Par Maitre Hillarion

Une nouvelle polémique secoue la scène politique congolaise alors que le Parti du Peuple pour la Reconstruction et la Démocratie (PPRD) accuse la famille Tshisekedi d’occuper illégalement un bien immobilier appartenant à l’État congolais depuis plus de 40 ans. La maison en question, située à Limeté, 10ème Rue Pétunias, est actuellement utilisée comme siège social de l’Union pour la Démocratie et le Progrès Social (UDPS), le parti historique fondé par Feu Étienne Tshisekedi.

L’accusation émane de Joseph Kabila et ses proches collaborateurs. Lors d’un entretien avec l’un des ses collaborateurs, ce dernier a affirmé que le PPRD dispose de preuves solides démontrant que la maison appartient à l’ancienne compagnie aérienne nationale, Air Zaïre, et donc à l’État congolais.

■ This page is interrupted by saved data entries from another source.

(** A call on the connection, for the commands that need one. *)
Definition with_lk {A} (m : M Lk RoomError A) (s : Media) : Media :=
  match md_lk s with
  | Some c => let s' := (m (mkLk c (md_sdk s))).2 in mkMedia (Some (lk_conn s')) (lk_sdk s')
  | None => s
  end.
(** [if let Some(old) = lk.take() { old.disconnect() }]. *)
Definition tear_down (s : Media) : Sdk :=
  match md_lk s with
  | Some c => lk_sdk (disconnect (mkLk c (md_sdk s))).2
  | None => md_sdk s
  end.

Record JoinAnswers : Type := mkJoinAnswers {
  ja_connect : Result unit string;
  ja_publish : Result unit string;
  ja_panics : bool
}.

(** [conn.connect(..)], then the muted microphone; a failure leaves the room again. *)
Definition join_room (a : JoinAnswers) : M Lk RoomError unit :=
  do! connect (ja_connect a) in
  let! r := attempt (do! set_mic_enabled false (ja_panics a) in publish_audio (ja_publish a) (ja_panics a)) in
  match r with
  | Ok _ => mret tt
  | Err e => let! _ := attempt (F := RoomError) disconnect in throw e
  end.

(** [media_connect] and [media_disconnect]. *)
Definition media_connect (capture_buffer : bool) (a : JoinAnswers) (s : Media) : Result unit RoomError * Media :=
  let '(id, d) := fresh_id (tear_down s) in
  match join_room a (mkLk (lk_new id capture_buffer) d) with
  | (Ok _, s') => (Ok tt, mkMedia (Some (lk_conn s')) (lk_sdk s'))
  | (Err e, s') => (Err e, mkMedia None (lk_sdk s'))
  end.
Definition media_disconnect (s : Media) : Media := mkMedia None (tear_down s).

(** Everything that happens to the connection. *)
Inductive MediaStep : Type :=
| MConnect (capture_buffer : bool) (a : JoinAnswers)
| MDisconnect
| MSetMic (enabled panics : bool)
| MPublish (src : LocalSource) (answer : Result unit string)
| MUnpublish (src : LocalSource) (taken : bool)
| MFeed (src : LocalSource) (data : list Z) (width height : Z)
| MShareAudio (participant_id : string) (enabled : bool)
| MEvent (id : nat) (ev : RoomEvent)
| MRound (id : nat)
| MStreamEnded (id : nat).

Definition media_step (s : Media) (st : MediaStep) : Media :=
  match st with
  | MConnect b a => (media_connect b a s).2
  | MDisconnect => media_disconnect s
  | MSetMic e p => with_lk (set_mic_enabled e p) s
  | MPublish Microphone _ => s
  | MPublish Screenshare r => with_lk (publish_video r) s
  | MPublish Camera r => with_lk (publish_camera_video r) s
  | MPublish ScreenshareAudio r => with_lk (publish_screen_audio r) s
  | MUnpublish Microphone _ => s
  | MUnpublish src t => with_lk (unpublish src t) s
  | MFeed Screenshare data w h => with_lk (feed_video_frame data w h) s
  | MFeed Camera data w h => with_lk (feed_camera_frame data w h) s
  | MFeed _ _ _ _ => s
  | MShareAudio p e => with_lk (modify (on_conn (set_screen_share_audio_enabled p e))) s
  | MEvent id ev => with_lk (state (on_room_event id ev)) s
  | MRound id => mkMedia (md_lk s) (task_round id (md_sdk s))
  | MStreamEnded id => mkMedia (md_lk s) (stream_ended id (md_sdk s)).2
  end.
Definition media_run (s : Media) (steps : list MediaStep) : Media := fold_left media_step steps s.

(** ** What a connection owns *)

(** Every loop that runs is held by its handle, every track is in its room; enough to
    leave. *)
Record conn_weak (s : Lk) : Prop := {
  cw_connected : lk_connected (lk_conn s) = true;
  cw_id : (lk_id (lk_conn s) < sdk_next (lk_sdk s))%nat;
  cw_running : ∀ id k o, sdk_running (lk_sdk s) !! id = Some (k, o) → is_loop k = true →
    lk_handles (lk_conn s) !! k = Some id;
  cw_tracks : ∀ sid t, sdk_tracks (lk_sdk s) !! sid = Some t → lk_room (lk_conn s) = Some (lt_room t)
}.
(** And in the other direction: the handles are those of running loops of this
    connection, the published tracks those of its fields. *)
Record conn_ok (s : Lk) : Prop := {
  co_weak : conn_weak s;
  co_room : is_Some (lk_room (lk_conn s));
  co_open : lk_id (lk_conn s) ∉ sdk_closing (lk_sdk s);
  co_handles : ∀ k id, lk_handles (lk_conn s) !! k = Some id →
    sdk_running (lk_sdk s) !! id = Some (k, lk_id (lk_conn s)) ∧ is_loop k = true;
  co_tracks : ∀ sid t, sdk_tracks (lk_sdk s) !! sid = Some t →
    lk_tracks (lk_conn s) !! lt_source t = Some sid ∧
    (lt_source t = Microphone → lt_enabled t = lk_mic_enabled (lk_conn s));
  co_published : ∀ src sid, lk_tracks (lk_conn s) !! src = Some sid →
    ∃ t, sdk_tracks (lk_sdk s) !! sid = Some t ∧ lt_source t = src;
  co_sources : ∀ src, src ≠ Microphone → lk_sources (lk_conn s) !! src = lk_tracks (lk_conn s) !! src
}.
Definition loops_on (c : LkConn) : Prop :=
  ∀ k, k ∈ [EventTask; StatsTask; TelemetryTask; MixTask] → is_Some (lk_handles c !! k).

(** Numbers not drawn yet are unused. *)
Definition ids_ok (d : Sdk) : Prop :=
  ∀ id, (sdk_next d ≤ id)%nat →
    sdk_running d !! id = None ∧ sdk_tracks d !! id = None ∧ id ∉ sdk_closing d.
Definition idle (d : Sdk) : Prop :=
  (∀ id k o, sdk_running d !! id = Some (k, o) → is_loop k = false) ∧ sdk_tracks d = ∅.

Definition full (s : Lk) : Prop := conn_ok s ∧ loops_on (lk_conn s) ∧ ids_ok (lk_sdk s).

(** *** Leaving *)

Definition held (s : Lk) : Prop :=
  ∀ id k o, sdk_running (lk_sdk s) !! id = Some (k, o) → is_loop k = true → lk_handles (lk_conn s) !! k = Some id.

Lemma abort_held k s : held s → held (abort k s).
Proof.
  unfold held, abort. intros H id k' o. destruct (lk_handles (lk_conn s) !! k) as [i|] eqn:E; simpl; [|by apply H].
  rewrite lookup_delete_Some. intros [Hi Hr] Hl. specialize (H _ _ _ Hr Hl).
  rewrite lookup_delete_ne; [done|]. intros ->. congruence.
Qed.
Lemma abort_handles k k' s :
  lk_handles (lk_conn (abort k s)) !! k' = if bool_decide (k = k') then None else lk_handles (lk_conn s) !! k'.
Proof.
  unfold abort. destruct (lk_handles (lk_conn s) !! k) as [i|] eqn:E; simpl; case_bool_decide; subst;
    by rewrite ?lookup_delete_eq, ?lookup_delete_ne.
Qed.
Lemma abort_frame k s :
  let s' := abort k s in
  sdk_tracks (lk_sdk s') = sdk_tracks (lk_sdk s) ∧ sdk_closing (lk_sdk s') = sdk_closing (lk_sdk s) ∧
  sdk_next (lk_sdk s') = sdk_next (lk_sdk s) ∧ lk_room (lk_conn s') = lk_room (lk_conn s) ∧
  sdk_running (lk_sdk s') ⊆ sdk_running (lk_sdk s).
Proof.
  unfold abort. destruct (lk_handles (lk_conn s) !! k); simpl; split_and!; try done. apply delete_subseteq.
Qed.

Lemma disconnect_steps s :
  lk_connected (lk_conn s) = true →
  disconnect s = (Ok tt, on_conn clear_fields (leave_room (stop_loops (mark_closing s)))).
Proof. intros Hc. unfold disconnect, mbind_, gets, modify. by rewrite Hc. Qed.

Lemma stop_loops_spec s :
  held s →
  let s' := stop_loops s in
  (∀ id k o, sdk_running (lk_sdk s') !! id = Some (k, o) → is_loop k = false) ∧
  sdk_tracks (lk_sdk s') = sdk_tracks (lk_sdk s) ∧ sdk_closing (lk_sdk s') = sdk_closing (lk_sdk s) ∧
  sdk_next (lk_sdk s') = sdk_next (lk_sdk s) ∧ lk_room (lk_conn s') = lk_room (lk_conn s) ∧
  sdk_running (lk_sdk s') ⊆ sdk_running (lk_sdk s).
Proof.
  intros Hh. unfold stop_loops. cbv zeta. split.
  - intros id k o Hi. apply not_true_iff_false. intros Hl.
    assert (held (stop_loops s)) as Hh' by (unfold stop_loops; do 5 apply abort_held; exact Hh).
    specialize (Hh' _ _ _ Hi Hl). unfold stop_loops in Hh'. rewrite !abort_handles in Hh'. by destruct k.
  - clear Hh.
    destruct (abort_frame EventTask s) as (A1 & A2 & A3 & A4 & A5).
    destruct (abort_frame CaptureTask (abort EventTask s)) as (B1 & B2 & B3 & B4 & B5).
    destruct (abort_frame StatsTask (abort CaptureTask (abort EventTask s))) as (C1 & C2 & C3 & C4 & C5).
    destruct (abort_frame TelemetryTask (abort StatsTask (abort CaptureTask (abort EventTask s)))) as (D1 & D2 & D3 & D4 & D5).
    destruct (abort_frame MixTask (abort TelemetryTask (abort StatsTask (abort CaptureTask (abort EventTask s)))))
      as (E1 & E2 & E3 & E4 & E5).
    split_and!; [congruence..|]. by rewrite E5, D5, C5, B5, A5.
Qed.

(** Leaving stops every loop and takes every track back. *)
Lemma disconnect_idle s :
  conn_weak s → ids_ok (lk_sdk s) → idle (lk_sdk (disconnect s).2) ∧ ids_ok (lk_sdk (disconnect s).2).
Proof.
  intros [Hc Hid Hr Ht] Hf. rewrite (disconnect_steps s Hc). cbn [snd lk_sdk on_conn].
  destruct (stop_loops_spec (mark_closing s) Hr) as (Hnone & E1 & E2 & E3 & E4 & E5).
  remember (stop_loops (mark_closing s)) as s1 eqn:Es1. clear Es1. simpl in E1, E2, E3, E4, E5.
  assert (ids_ok (lk_sdk s1)) as Hf1.
  { intros id. rewrite E1, E2, E3. intros Hle. destruct (Hf id Hle) as (? & ? & ?).
    split_and!; [by eapply lookup_weaken_None|done|]. apply not_elem_of_union. split; [done|].
    apply not_elem_of_singleton. lia. }
  unfold leave_room.
  destruct (lk_room (lk_conn s1)) as [room|] eqn:Er; simpl.
  - split; [split; [exact Hnone|]|].
    + simpl. rewrite E1. apply map_empty. intros sid. apply map_lookup_filter_None. right.
      intros t Hs Hne. apply Hne. specialize (Ht _ _ Hs). congruence.
    + intros id Hle. simpl. destruct (Hf1 id Hle) as (? & Hn & ?). split_and!; [done| |done].
      by rewrite map_lookup_filter, Hn.
  - split; [split; [exact Hnone|]|done].
    rewrite E1. apply map_empty. intros sid. destruct (sdk_tracks (lk_sdk s) !! sid) as [t|] eqn:E; [|done].
    specialize (Ht _ _ E). congruence.
Qed.

(** *** Joining *)

Lemma spawn_ok k s :
  conn_ok s → ids_ok (lk_sdk s) → is_loop k = true → lk_handles (lk_conn s) !! k = None →
  conn_ok (spawn k s) ∧ ids_ok (lk_sdk (spawn k s)).
Proof.
  intros [[Hc Hid Hr Ht] Hroom Ho Hh Htr Hp Hs] Hf Hk Hnone. unfold spawn. simpl.
  destruct (Hf (sdk_next (lk_sdk s)) ltac:(lia)) as (Hn & _ & _).
  split.
  - split; simpl; try done.
    + split; simpl; try done; [lia|]. intros id k' o. rewrite lookup_insert_Some. intros [[<- [= <- <-]]|[Hne Hi]] Hl.
      * by rewrite lookup_insert_eq.
      * specialize (Hr _ _ _ Hi Hl). rewrite lookup_insert_ne; [done|]. intros ->. congruence.
    + intros k' id. rewrite lookup_insert_Some. intros [[<- <-]|[Hne Hi]].
      * by rewrite lookup_insert_eq.
      * destruct (Hh _ _ Hi) as [Hi' ?]. rewrite lookup_insert_ne; [done|]. intros <-. congruence.
  - intros id Hle. simpl in *. destruct (Hf id ltac:(lia)) as (? & ? & ?). split_and!; try done.
    rewrite lookup_insert_ne; [done|lia].
Qed.
Lemma spawn_handles k k' s :
  lk_handles (lk_conn (spawn k s)) !! k' = if bool_decide (k = k') then Some (sdk_next (lk_sdk s)) else lk_handles (lk_conn s) !! k'.
Proof. unfold spawn. simpl. case_bool_decide; subst; by rewrite ?lookup_insert_eq, ?lookup_insert_ne. Qed.
Lemma spawn_frame k s :
  lk_tracks (lk_conn (spawn k s)) = lk_tracks (lk_conn s) ∧ lk_mic_enabled (lk_conn (spawn k s)) = lk_mic_enabled (lk_conn s).
Proof. done. Qed.

Definition entered (s : Lk) : Lk :=
  let '(room, d) := fresh_id (lk_sdk s) in
  mkLk (set_connected true (set_lk_room (Some room) (lk_conn s))) (set_sdk_closing (.∖ {[lk_id (lk_conn s)]}) d).

Lemma connect_steps s :
  lk_connected (lk_conn s) = false →
  connect (Ok tt) s = (Ok tt, spawn TelemetryTask (spawn StatsTask (spawn EventTask (spawn MixTask (entered s))))).
Proof. intros Hc. unfold connect, mbind_, gets, modify, lift_result. by rewrite Hc. Qed.

(** A new connection, in a world where nothing runs. *)
Lemma connect_full id b d :
  ids_ok d → idle d → (id < sdk_next d)%nat →
  let s := (connect (Ok tt) (mkLk (lk_new id b) d)).2 in
  full s ∧ lk_tracks (lk_conn s) = ∅ ∧ lk_handles (lk_conn s) !! CaptureTask = None.
Proof.
  intros Hf [Hi Ht] Hid. rewrite connect_steps by done. cbn [snd].
  assert (conn_ok (entered (mkLk (lk_new id b) d)) ∧ ids_ok (lk_sdk (entered (mkLk (lk_new id b) d)))) as [Hc0 Hf0].
  { split.
    - unfold entered. simpl. split; simpl; [|by eauto|set_solver| | | |done].
      + split; simpl; try done; [lia| |].
        * intros i k o Hrun Hl. specialize (Hi _ _ _ Hrun). congruence.
        * rewrite Ht. intros ??. by rewrite lookup_empty.
      + intros k i. by rewrite lookup_empty.
      + intros sid t. by rewrite Ht, lookup_empty.
      + intros src sid. by rewrite lookup_empty.
    - intros i. simpl. intros Hle. destruct (Hf i ltac:(lia)) as (? & ? & ?). split_and!; try done. set_solver. }
  assert (∀ k, lk_handles (lk_conn (entered (mkLk (lk_new id b) d))) !! k = None) as Hh0 by (intros k; apply lookup_empty).
  assert (lk_tracks (lk_conn (entered (mkLk (lk_new id b) d))) = ∅) as Ht0 by done.
  remember (entered (mkLk (lk_new id b) d)) as s0 eqn:E0. clear E0.
  destruct (spawn_ok MixTask s0) as [Hc1 Hf1]; try done.
  destruct (spawn_ok EventTask (spawn MixTask s0)) as [Hc2 Hf2]; try done.
  { rewrite spawn_handles. by case_bool_decide. }
  destruct (spawn_ok StatsTask (spawn EventTask (spawn MixTask s0))) as [Hc3 Hf3]; try done.
  { rewrite !spawn_handles. by repeat case_bool_decide. }
  destruct (spawn_ok TelemetryTask (spawn StatsTask (spawn EventTask (spawn MixTask s0)))) as [Hc4 Hf4]; try done.
  { rewrite !spawn_handles. by repeat case_bool_decide. }
  split_and!; [split_and!| |]; try done.
  - intros k Hk. rewrite !spawn_handles. repeat case_bool_decide; eauto. set_solver.
  - rewrite !spawn_handles. by repeat case_bool_decide.
Qed.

Selon ce poche de Kabila, la maison a été illégalement occupée par la famille Tshisekedi depuis des décennies, ce qui constituerait une violation flagrante de la loi sur la propriété foncière en République Démocratique du Congo. Il a également souligné que le bien immobilier aurait dû revenir à l’État congolais après la liquidation d’Air Zaïre, mais qu’il n’en a pas été ainsi.

En réaction à ces accusations, se patron du PPRD a annoncé que le PPRD avait engagé des démarches judiciaires pour que l’État congolais puisse récupérer ce qui lui revient de droit. Il a insisté sur le fait que l’objectif principal était de faire respecter la loi et de mettre un terme à l’occupation illégale de ce bien immobilier.

L’affaire a immédiatement suscité des réactions diverses au sein de la classe politique congolaise. Certains estiment que cette accusation pourrait être politiquement motivée, étant donné les tensions persistantes entre le couple Felix Tshisekedi, Jean-Pierre Bemba et la famille politique de Joseph Kabila. D’autres appellent à une enquête approfondie pour déterminer la légitimité des allégations.

Dans tous les cas, cette affaire met en lumière la complexité des questions de propriété foncière en République Démocratique du Congo et souligne la nécessité d’une enquête impartiale pour établir les faits. Pendant ce temps, la maison de Limeté et le GLM de Kabila à Gombe continuent d’être le centre d’une querelle politique qui ne semble pas prête à s’apaiser de sitôt.